↓↓↓
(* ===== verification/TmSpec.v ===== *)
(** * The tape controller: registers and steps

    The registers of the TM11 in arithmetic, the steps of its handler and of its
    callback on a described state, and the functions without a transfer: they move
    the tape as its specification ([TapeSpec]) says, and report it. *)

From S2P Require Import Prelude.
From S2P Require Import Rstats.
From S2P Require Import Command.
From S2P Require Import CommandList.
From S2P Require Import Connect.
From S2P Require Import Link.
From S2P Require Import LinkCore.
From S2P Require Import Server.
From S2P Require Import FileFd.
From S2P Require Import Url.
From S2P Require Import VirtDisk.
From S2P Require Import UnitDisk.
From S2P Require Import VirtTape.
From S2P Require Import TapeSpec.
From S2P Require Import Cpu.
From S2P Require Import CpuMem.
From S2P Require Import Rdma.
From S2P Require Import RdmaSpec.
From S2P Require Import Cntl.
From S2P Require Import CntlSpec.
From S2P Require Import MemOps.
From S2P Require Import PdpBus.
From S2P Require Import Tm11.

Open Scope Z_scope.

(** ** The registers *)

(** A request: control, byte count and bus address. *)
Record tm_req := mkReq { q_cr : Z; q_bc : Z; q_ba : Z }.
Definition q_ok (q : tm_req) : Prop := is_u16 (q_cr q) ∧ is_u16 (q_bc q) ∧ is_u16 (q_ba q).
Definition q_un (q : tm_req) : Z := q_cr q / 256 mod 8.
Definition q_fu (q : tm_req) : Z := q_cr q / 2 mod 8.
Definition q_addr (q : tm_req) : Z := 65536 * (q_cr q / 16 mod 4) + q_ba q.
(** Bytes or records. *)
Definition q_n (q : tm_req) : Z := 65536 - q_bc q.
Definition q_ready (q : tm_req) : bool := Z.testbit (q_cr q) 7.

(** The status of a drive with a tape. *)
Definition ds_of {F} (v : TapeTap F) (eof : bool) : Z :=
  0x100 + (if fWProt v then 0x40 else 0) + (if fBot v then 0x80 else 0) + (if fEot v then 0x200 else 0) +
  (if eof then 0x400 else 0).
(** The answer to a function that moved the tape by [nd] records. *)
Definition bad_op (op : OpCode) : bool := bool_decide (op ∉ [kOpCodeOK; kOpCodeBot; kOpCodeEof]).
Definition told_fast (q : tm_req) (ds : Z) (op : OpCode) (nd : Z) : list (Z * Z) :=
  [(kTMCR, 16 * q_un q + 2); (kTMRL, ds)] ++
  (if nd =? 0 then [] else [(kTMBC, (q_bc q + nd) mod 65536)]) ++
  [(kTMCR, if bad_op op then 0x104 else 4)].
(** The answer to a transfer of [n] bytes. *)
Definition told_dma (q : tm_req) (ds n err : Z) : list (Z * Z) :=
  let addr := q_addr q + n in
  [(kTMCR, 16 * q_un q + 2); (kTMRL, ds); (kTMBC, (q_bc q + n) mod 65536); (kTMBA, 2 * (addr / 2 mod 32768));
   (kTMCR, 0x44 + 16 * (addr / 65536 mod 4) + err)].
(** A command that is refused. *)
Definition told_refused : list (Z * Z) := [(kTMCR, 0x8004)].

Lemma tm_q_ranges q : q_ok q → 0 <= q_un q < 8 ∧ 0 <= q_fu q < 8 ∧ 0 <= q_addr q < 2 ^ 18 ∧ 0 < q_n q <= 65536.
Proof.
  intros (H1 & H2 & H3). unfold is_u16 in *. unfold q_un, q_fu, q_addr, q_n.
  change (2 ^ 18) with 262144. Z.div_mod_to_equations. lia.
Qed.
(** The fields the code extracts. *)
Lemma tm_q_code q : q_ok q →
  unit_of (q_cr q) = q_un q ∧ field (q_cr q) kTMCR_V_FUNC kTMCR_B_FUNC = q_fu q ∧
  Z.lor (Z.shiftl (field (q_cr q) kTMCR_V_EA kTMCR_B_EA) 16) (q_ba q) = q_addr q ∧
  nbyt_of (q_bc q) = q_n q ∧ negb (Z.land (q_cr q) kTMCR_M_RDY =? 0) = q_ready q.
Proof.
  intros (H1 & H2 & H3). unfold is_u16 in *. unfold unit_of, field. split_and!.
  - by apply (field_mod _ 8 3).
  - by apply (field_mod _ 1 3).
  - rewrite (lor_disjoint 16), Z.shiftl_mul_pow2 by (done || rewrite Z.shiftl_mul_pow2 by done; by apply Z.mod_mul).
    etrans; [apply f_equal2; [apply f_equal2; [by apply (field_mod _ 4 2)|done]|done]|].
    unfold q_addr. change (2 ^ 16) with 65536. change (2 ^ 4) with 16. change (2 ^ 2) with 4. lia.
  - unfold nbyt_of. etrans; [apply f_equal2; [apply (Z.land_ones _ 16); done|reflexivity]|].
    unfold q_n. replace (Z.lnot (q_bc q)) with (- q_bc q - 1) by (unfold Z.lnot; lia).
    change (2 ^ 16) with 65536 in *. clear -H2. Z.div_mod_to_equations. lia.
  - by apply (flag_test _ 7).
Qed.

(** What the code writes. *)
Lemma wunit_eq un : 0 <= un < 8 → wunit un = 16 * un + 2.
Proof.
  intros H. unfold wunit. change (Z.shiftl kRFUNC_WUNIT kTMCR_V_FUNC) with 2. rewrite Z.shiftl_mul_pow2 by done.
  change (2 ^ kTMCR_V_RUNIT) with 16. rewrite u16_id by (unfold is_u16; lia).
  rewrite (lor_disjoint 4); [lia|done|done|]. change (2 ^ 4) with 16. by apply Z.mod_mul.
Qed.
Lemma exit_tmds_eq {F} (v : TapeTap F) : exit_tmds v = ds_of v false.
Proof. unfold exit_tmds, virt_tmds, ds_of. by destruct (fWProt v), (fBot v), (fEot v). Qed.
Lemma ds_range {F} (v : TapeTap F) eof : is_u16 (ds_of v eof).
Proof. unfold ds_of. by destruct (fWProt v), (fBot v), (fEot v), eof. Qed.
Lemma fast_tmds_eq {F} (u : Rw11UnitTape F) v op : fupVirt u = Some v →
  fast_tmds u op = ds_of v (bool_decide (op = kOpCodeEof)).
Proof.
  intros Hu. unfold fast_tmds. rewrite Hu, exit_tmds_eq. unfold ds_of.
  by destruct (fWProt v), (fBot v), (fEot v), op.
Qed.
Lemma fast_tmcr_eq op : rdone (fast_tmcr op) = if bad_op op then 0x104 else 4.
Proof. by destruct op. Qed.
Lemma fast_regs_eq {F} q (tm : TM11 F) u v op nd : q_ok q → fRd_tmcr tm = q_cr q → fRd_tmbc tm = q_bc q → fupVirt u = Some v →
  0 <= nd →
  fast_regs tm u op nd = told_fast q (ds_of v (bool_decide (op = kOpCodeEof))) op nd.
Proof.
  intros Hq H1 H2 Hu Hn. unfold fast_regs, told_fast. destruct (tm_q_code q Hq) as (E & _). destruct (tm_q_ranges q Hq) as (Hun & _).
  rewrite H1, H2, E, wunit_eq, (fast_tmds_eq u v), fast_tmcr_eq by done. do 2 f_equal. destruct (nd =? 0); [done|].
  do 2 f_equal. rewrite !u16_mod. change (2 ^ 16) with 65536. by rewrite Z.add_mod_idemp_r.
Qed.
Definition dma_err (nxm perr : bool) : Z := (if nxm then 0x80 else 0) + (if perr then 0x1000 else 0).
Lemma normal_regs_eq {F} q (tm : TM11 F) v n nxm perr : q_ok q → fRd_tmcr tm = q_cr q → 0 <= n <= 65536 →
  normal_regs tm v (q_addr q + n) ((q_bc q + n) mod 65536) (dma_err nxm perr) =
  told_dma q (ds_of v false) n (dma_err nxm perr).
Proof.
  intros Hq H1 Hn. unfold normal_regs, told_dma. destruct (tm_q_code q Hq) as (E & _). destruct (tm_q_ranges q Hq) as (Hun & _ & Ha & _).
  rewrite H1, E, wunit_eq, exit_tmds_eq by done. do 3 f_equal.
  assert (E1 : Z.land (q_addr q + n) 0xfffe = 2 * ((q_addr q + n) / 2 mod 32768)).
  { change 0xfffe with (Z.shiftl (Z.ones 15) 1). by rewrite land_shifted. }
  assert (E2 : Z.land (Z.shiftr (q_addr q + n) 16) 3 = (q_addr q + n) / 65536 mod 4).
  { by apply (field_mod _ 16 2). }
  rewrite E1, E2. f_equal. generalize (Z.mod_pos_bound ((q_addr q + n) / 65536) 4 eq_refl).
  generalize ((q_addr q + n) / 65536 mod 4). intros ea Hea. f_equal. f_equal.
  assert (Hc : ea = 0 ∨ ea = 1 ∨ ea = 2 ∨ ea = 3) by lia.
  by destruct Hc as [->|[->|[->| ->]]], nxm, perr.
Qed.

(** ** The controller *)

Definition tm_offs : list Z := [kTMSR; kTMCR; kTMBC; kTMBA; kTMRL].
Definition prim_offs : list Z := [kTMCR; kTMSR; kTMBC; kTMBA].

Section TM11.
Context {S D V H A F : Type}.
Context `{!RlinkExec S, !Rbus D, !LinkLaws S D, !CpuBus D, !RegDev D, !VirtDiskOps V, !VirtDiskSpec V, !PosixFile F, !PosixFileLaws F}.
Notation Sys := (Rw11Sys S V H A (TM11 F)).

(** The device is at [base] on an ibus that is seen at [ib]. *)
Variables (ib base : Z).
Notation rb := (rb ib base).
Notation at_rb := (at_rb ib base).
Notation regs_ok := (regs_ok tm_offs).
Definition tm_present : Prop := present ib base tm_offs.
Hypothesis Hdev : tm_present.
↑↑↑
*Exercise*. Both the first line of the data above and the line with "callback on a" must be included; please return exactly those lines and the ones between them.

*Completed task*.
(* ===== verification/TmSpec.v ===== *)
(** * The tape controller: registers and steps

    The registers of the TM11 in arithmetic, the steps of its handler and of its
    callback on a described state, and the functions without a transfer: they move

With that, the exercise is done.